(* ===== verification/RedisServer.v ===== *)
(** * The Redis server and its client, as the backend sees them

    A server is not part of this program: it is an abstract state [R] with a
    function that answers commands ([Redis]), of which we rely on what the
    documentation of each command says ([documented], over the key space).  The
    client (go-redis) sends a batch of commands and waits for the replies; the
    network may cut the batch short, and other clients work on the same server
    in between ([Network]). *)
From S2P Require Import Prelude.
From S2P Require Import GoTime.
From S2P Require Import Strconv.

(** ** Values and commands *)

(** A value of the key space.  [RLease] is a string with a time to live. *)
Inductive rvalue :=
  | RString (s : string)
  | RLease (s : string) (expires : Time)
  | RHash (h : gmap string string)
  | RList (l : list string)
  | RSet (X : gset string)
  | RZSet (z : gmap string Z).

Abbreviation keyspace := (gmap string rvalue).

(** The commands the backend uses.  [HSET] takes the pairs of a Go map, in any
    order; [SETNX] is SET with NX and a time to live (none when 0, never negative here); [LRANGE] and
    [LREM] are used for the whole list; [BRPOP] is the attempt to pop, without the
    wait; [ZRANGEBYSCORE] has the bounds -inf and [max] and a LIMIT from 0. *)
Inductive cmd :=
  | EXISTS (k : string) | DEL (k : string)
  | GET (k : string) | SET (k v : string) | SETNX (k v : string) (ttl : Duration)
  | INCRBY (k : string) (d : Z)
  | HSET (k : string) (fs : gmap string string) | HGET (k f : string) | HGETALL (k : string)
  | HDEL (k f : string)
  | RPUSH (k v : string) | LPUSH (k v : string) | LRANGE (k : string) | LLEN (k : string)
  | LREM (k v : string) | BRPOP (ks : list string)
  | SADD (k x : string) | SREM (k x : string) | SMEMBERS (k : string)
  | ZADD (k : string) (score : Z) (x : string) | ZREM (k x : string)
  | ZRANGEBYSCORE (k : string) (max count : Z).

(** [RMap] and [RMembers] are the replies whose order says nothing. *)
Inductive reply :=
  | RInt (z : Z) | RBulk (s : string) | RNil | RStatus
  | RArray (l : list string) | RMap (h : gmap string string) | RMembers (X : gset string)
  | RErr (msg : string).

(** The keys a command works on. *)
Definition cmd_keys (c : cmd) : list string :=
  match c with
  | EXISTS k | DEL k | GET k | SET k _ | SETNX k _ _ | INCRBY k _ | HSET k _ | HGET k _
  | HGETALL k | HDEL k _ | RPUSH k _ | LPUSH k _ | LRANGE k | LLEN k | LREM k _ | SADD k _
  | SREM k _ | SMEMBERS k | ZADD k _ _ | ZREM k _ | ZRANGEBYSCORE k _ _ => [k]
  | BRPOP ks => ks
  end.

(** Commands that only read. *)
Definition reads (c : cmd) : bool :=
  match c with
  | EXISTS _ | GET _ | HGET _ _ | HGETALL _ | LRANGE _ | LLEN _ | SMEMBERS _
  | ZRANGEBYSCORE _ _ _ => true
  | _ => false
  end.

(** ** The documented effect of a command

    Left out: the error of INCRBY past 64 bits, which a counter of this program
    reaches after 2^63 increments. *)

Definition wrongtype : string :=
  "WRONGTYPE Operation against a key holding the wrong kind of value".

(** A container that became empty is removed with its key. *)
Definition is_empty_value (v : rvalue) : bool :=
  match v with
  | RHash h => bool_decide (h = ∅)
  | RList l => bool_decide (l = [])
  | RSet X => bool_decide (X = ∅)
  | RZSet z => bool_decide (z = ∅)
  | _ => false
  end.

Definition put (k : string) (v : rvalue) (m : keyspace) : keyspace :=
  if is_empty_value v then delete k m else <[k := v]> m.

(** The string at a key; the container at a key, an absent one being empty;
    [None] when the key holds another kind of value. *)
Definition str_at (m : keyspace) (k : string) : option (option string) :=
  match m !! k with
  | None => Some None
  | Some (RString s) | Some (RLease s _) => Some (Some s)
  | Some _ => None
  end.
Definition hash_at (m : keyspace) (k : string) : option (gmap string string) :=
  match m !! k with None => Some ∅ | Some (RHash h) => Some h | Some _ => None end.
Definition list_at (m : keyspace) (k : string) : option (list string) :=
  match m !! k with None => Some [] | Some (RList l) => Some l | Some _ => None end.
Definition set_at (m : keyspace) (k : string) : option (gset string) :=
  match m !! k with None => Some ∅ | Some (RSet X) => Some X | Some _ => None end.
Definition zset_at (m : keyspace) (k : string) : option (gmap string Z) :=
  match m !! k with None => Some ∅ | Some (RZSet z) => Some z | Some _ => None end.

Definition on {A} (v : option A) (m : keyspace) (k : A -> keyspace * reply) : keyspace * reply :=
  match v with Some a => k a | None => (m, RErr wrongtype) end.

(** The order of a sorted set: by score, then by member. *)
Definition zle (p q : string * Z) : Prop :=
  p.2 < q.2 \/ (p.2 = q.2 /\ String.le p.1 q.1).

#[export] Instance zle_dec : RelDecision zle.
Proof. intros p q. unfold zle. apply _. Defined.

Definition zrange (z : gmap string Z) (max : Z) : list string :=
  (merge_sort zle (filter (fun p => p.2 <= max) (map_to_list z))).*1.

(** The first of the lists that is not empty: its key, its last element and the rest. *)
Fixpoint rpop_first (m : keyspace) (ks : list string) : option (option (string * string * list string)) :=
  match ks with
  | [] => Some None
  | k :: ks =>
    match list_at m k with
    | None => None
    | Some l => match reverse l with
                | [] => rpop_first m ks
                | x :: l' => Some (Some (k, x, reverse l'))
                end
    end
  end.

Definition as_status (m : keyspace) (b : bool) : keyspace * reply := (m, RInt (if b then 1 else 0)).

Definition documented (c : cmd) (t : Time) (m : keyspace) : keyspace * reply :=
  match c with
  | EXISTS k => as_status m (bool_decide (is_Some (m !! k)))
  | DEL k => as_status (delete k m) (bool_decide (is_Some (m !! k)))
  | GET k => on (str_at m k) m (fun s => (m, match s with Some s => RBulk s | None => RNil end))
  | SET k v => (<[k := RString v]> m, RStatus)
  | SETNX k v ttl =>
    if decide (is_Some (m !! k)) then as_status m false
    else as_status (<[k := if decide (ttl = 0) then RString v else RLease v (t + ttl)]> m) true
  | INCRBY k d =>
    on (str_at m k) m (fun s =>
      match signed (default "0" s) with
      | None => (m, RErr "ERR value is not an integer or out of range")
      | Some z =>
        (<[k := match m !! k with Some (RLease _ e) => RLease (Itoa (z + d)) e
                                | _ => RString (Itoa (z + d)) end]> m, RInt (z + d))
      end)
  | HSET k fs => on (hash_at m k) m (fun h =>
      (put k (RHash (fs ∪ h)) m, RInt (Z.of_nat (size (dom fs ∖ dom h)))))
  | HGET k f => on (hash_at m k) m (fun h =>
      (m, match h !! f with Some v => RBulk v | None => RNil end))
  | HGETALL k => on (hash_at m k) m (fun h => (m, RMap h))
  | HDEL k f => on (hash_at m k) m (fun h =>
      as_status (put k (RHash (delete f h)) m) (bool_decide (is_Some (h !! f))))
  | RPUSH k v => on (list_at m k) m (fun l =>
      (put k (RList (l ++ [v])) m, RInt (Z.of_nat (S (length l)))))
  | LPUSH k v => on (list_at m k) m (fun l =>
      (put k (RList (v :: l)) m, RInt (Z.of_nat (S (length l)))))
  | LRANGE k => on (list_at m k) m (fun l => (m, RArray l))
  | LLEN k => on (list_at m k) m (fun l => (m, RInt (Z.of_nat (length l))))
  | LREM k v => on (list_at m k) m (fun l =>
      let l' := filter (fun x => x <> v) l in
      (put k (RList l') m, RInt (Z.of_nat (length l - length l'))))
  | BRPOP ks => on (rpop_first m ks) m (fun p =>
      match p with
      | Some (k, x, l) => (put k (RList l) m, RArray [k; x])
      | None => (m, RNil)
      end)
  | SADD k x => on (set_at m k) m (fun X =>
      as_status (put k (RSet ({[ x ]} ∪ X)) m) (negb (bool_decide (x ∈ X))))
  | SREM k x => on (set_at m k) m (fun X =>
      as_status (put k (RSet (X ∖ {[ x ]})) m) (bool_decide (x ∈ X)))
  | SMEMBERS k => on (set_at m k) m (fun X => (m, RMembers X))
  | ZADD k score x => on (zset_at m k) m (fun z =>
      as_status (put k (RZSet (<[x := score]> z)) m) (bool_decide (z !! x = None)))
  | ZREM k x => on (zset_at m k) m (fun z =>
      as_status (put k (RZSet (delete x z)) m) (bool_decide (is_Some (z !! x))))
  | ZRANGEBYSCORE k max count => on (zset_at m k) m (fun z =>
      (m, RArray (take (Z.to_nat count) (zrange z max))))
  end.

(** The keys that have not expired at [t]. *)
Definition alive (t : Time) (v : rvalue) : Prop :=
  match v with RLease _ e => t <= e | _ => True end.

#[export] Instance alive_dec t v : Decision (alive t v).
Proof. destruct v; simpl; apply _. Defined.

Definition live_at (t : Time) (m : keyspace) : keyspace := filter (fun kv => alive t kv.2) m.

(** A server: its key space is read off its state, a command that only reads does not
    change it, and every command does and answers what is documented, on the
    keys that have not expired at the instant it runs.  [scan_pages] are the pages a
    cursor iteration of SCAN from 0 back to 0 goes through for the keys with a
    prefix; together they hold every such key, perhaps more than once. *)
Class Redis (R : Type) := {
  keys_of : R -> keyspace;
  exec : cmd -> Time -> R -> R * reply;
  scan_pages : Time -> R -> string -> list (list string);
  exec_reads : forall c t r, reads c = true -> (exec c t r).1 = r;
  exec_writes : forall c t r, reads c = false ->
    keys_of (exec c t r).1 = (documented c t (live_at t (keys_of r))).1;
  exec_reply : forall c t r, (exec c t r).2 = (documented c t (live_at t (keys_of r))).2;
  scan_complete : forall t r p k,
    k ∈ concat (scan_pages t r p) <-> String.prefix p k = true /\ is_Some (live_at t (keys_of r) !! k);
}.

(** The network, at the n-th call to the environment: where it cuts a batch of
    commands (how many of them reach the server, and the error the client
    reports), and what other clients have done to the server since the last
    command. *)
Class Network (R : Type) := {
  fault_at : nat -> option (nat * error);
  others_at : nat -> R -> R;
}.

(** ** The client *)

(** The struct [Storage] of the backend: the client (here the server behind it)
    and the identifier of this process. *)
Record Storage (R : Type) := mkStorage { client : R; serverID : string }.
Arguments mkStorage {R} _ _.
Arguments client {R} _.
Arguments serverID {R} _.

Definition set_client {R} (c : R) (s : Storage R) : Storage R := mkStorage c (serverID s).

(** One command or script of a batch. *)
Definition request (R : Type) : Type := Time -> R -> R * reply.

Section Client.
Context {EV : Env} {R : Type} {RD : Redis R} {NW : Network R}.

Abbreviation St := (Storage R).

Definition command (c : cmd) : request R := fun t r => exec c t r.

Definition serve (q : request R) : M St reply := fun n s =>
  let '(c, rep) := q (clock n) (others_at n (client s)) in (S n, set_client c s, Ok rep).

Fixpoint serve_all (qs : list (request R)) : M St (list reply) :=
  match qs with
  | [] => mret []
  | q :: qs => rep <- serve q ;; reps <- serve_all qs ;; mret (rep :: reps)
  end.

(** Send a batch: a context that is done sends nothing. *)
Definition send (ctx : Ctx) (qs : list (request R)) : M St (list reply) := fun n s =>
  match ctx with
  | Done err => (S n, s, Err err)
  | Live =>
    match fault_at n with
    | None => serve_all qs n s
    | Some (k, err) => let '(n', s', _) := serve_all (take k qs) n s in (S n', s', Err err)
    end
  end.

Definition first_error (reps : list reply) : option error :=
  head (omap (fun rep => match rep with RErr msg => Some (ErrText msg) | _ => None end) reps).

(** [pipe.Exec(ctx)]. *)
Definition pipeline (ctx : Ctx) (qs : list (request R)) : M St unit :=
  reps <- send ctx qs ;;
  match first_error reps with Some err => mthrow err | None => mret tt end.

(** A single command or script. *)
Definition call (ctx : Ctx) (q : request R) : M St reply :=
  reps <- send ctx [q] ;;
  match reps with
  | [RErr msg] => mthrow (ErrText msg)
  | rep :: _ => mret rep
  | [] => mret RNil
  end.

Definition unexpected : error := ErrText "redis: unexpected type for the reply".

(** [.Result()], [.Int64()] at the type the command has. *)
Definition as_int (rep : reply) : M St Z :=
  match rep with RInt z => mret z | RNil => mthrow RedisNil | _ => mthrow unexpected end.
Definition as_string (rep : reply) : M St string :=
  match rep with RBulk s => mret s | RNil => mthrow RedisNil | _ => mthrow unexpected end.
Definition as_map (rep : reply) : M St (gmap string string) :=
  match rep with RMap h => mret h | _ => mthrow unexpected end.
Definition as_list (rep : reply) : M St (list string) :=
  match rep with RArray l => mret l | _ => mthrow unexpected end.
(** The members of a set, in the order the server sends them. *)
Definition as_members (rep : reply) : M St (list string) :=
  match rep with
  | RMembers X => fun n s => (S n, s, Ok (map_order n (elements X)))
  | _ => mthrow unexpected
  end.

(** ** Lua scripts

    A script runs in the server, in one piece and at one instant; an error reply
    to one of its commands ends it. *)
Definition lua (A : Type) : Type := R -> R * (A + string).

Definition lua_ret {A} (a : A) : lua A := fun r => (r, inl a).

Definition lua_bind {A B} (m : lua A) (k : A -> lua B) : lua B := fun r =>
  match m r with
  | (r', inl a) => k a r'
  | (r', inr msg) => (r', inr msg)
  end.

Definition redis_call (t : Time) (c : cmd) : lua reply := fun r =>
  match exec c t r with
  | (r', RErr msg) => (r', inr msg)
  | (r', rep) => (r', inl rep)
  end.

Fixpoint lua_for {A} (l : list A) (body : A -> lua unit) : lua unit :=
  match l with
  | [] => lua_ret tt
  | x :: l => lua_bind (body x) (fun _ => lua_for l body)
  end.

(** What the script returns is its reply. *)
Definition script (body : Time -> lua reply) : request R := fun t r =>
  match body t r with
  | (r', inl rep) => (r', rep)
  | (r', inr msg) => (r', RErr msg)
  end.
End Client.

Notation "'let!' x := m 'in' k" := (lua_bind m (fun x => k))
  (at level 10, x name, m at level 100, k at level 200) : go_scope.
Notation "'do!' m 'in' k" := (lua_bind m (fun _ => k))
  (at level 10, m at level 100, k at level 200) : go_scope.

(** ** A concrete server: the documentation, executed *)
#[export, refine] Instance reference_redis : Redis keyspace := {
  keys_of m := m;
  exec c t m := let '(m', rep) := documented c t (live_at t m) in (if reads c then m else m', rep);
  scan_pages t m p := [filter (fun k => String.prefix p k = true) (map_to_list (live_at t m)).*1]
}.
Proof.
  - intros c t m ->. by destruct (documented c t (live_at t m)).
  - intros c t m ->. by destruct (documented c t (live_at t m)).
  - intros c t m. by destruct (documented c t (live_at t m)).
  - intros t m p k. simpl. rewrite app_nil_r, list_elem_of_filter, elem_of_map_keys. done.
Defined.

(** No faults, and nobody else. *)
Definition quiet_network {R} : Network R := {| fault_at _ := None; others_at _ r := r |}.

_Try it:_ Copy each line above that contains the string "RErr".

_Task answer:_
  | RErr (msg : string).
  match v with Some a => k a | None => (m, RErr wrongtype) end.
      | None => (m, RErr "ERR value is not an integer or out of range")
  head (omap (fun rep => match rep with RErr msg => Some (ErrText msg) | _ => None end) reps).
  | [RErr msg] => mthrow (ErrText msg)
  | (r', RErr msg) => (r', inr msg)
  | (r', inr msg) => (r', RErr msg)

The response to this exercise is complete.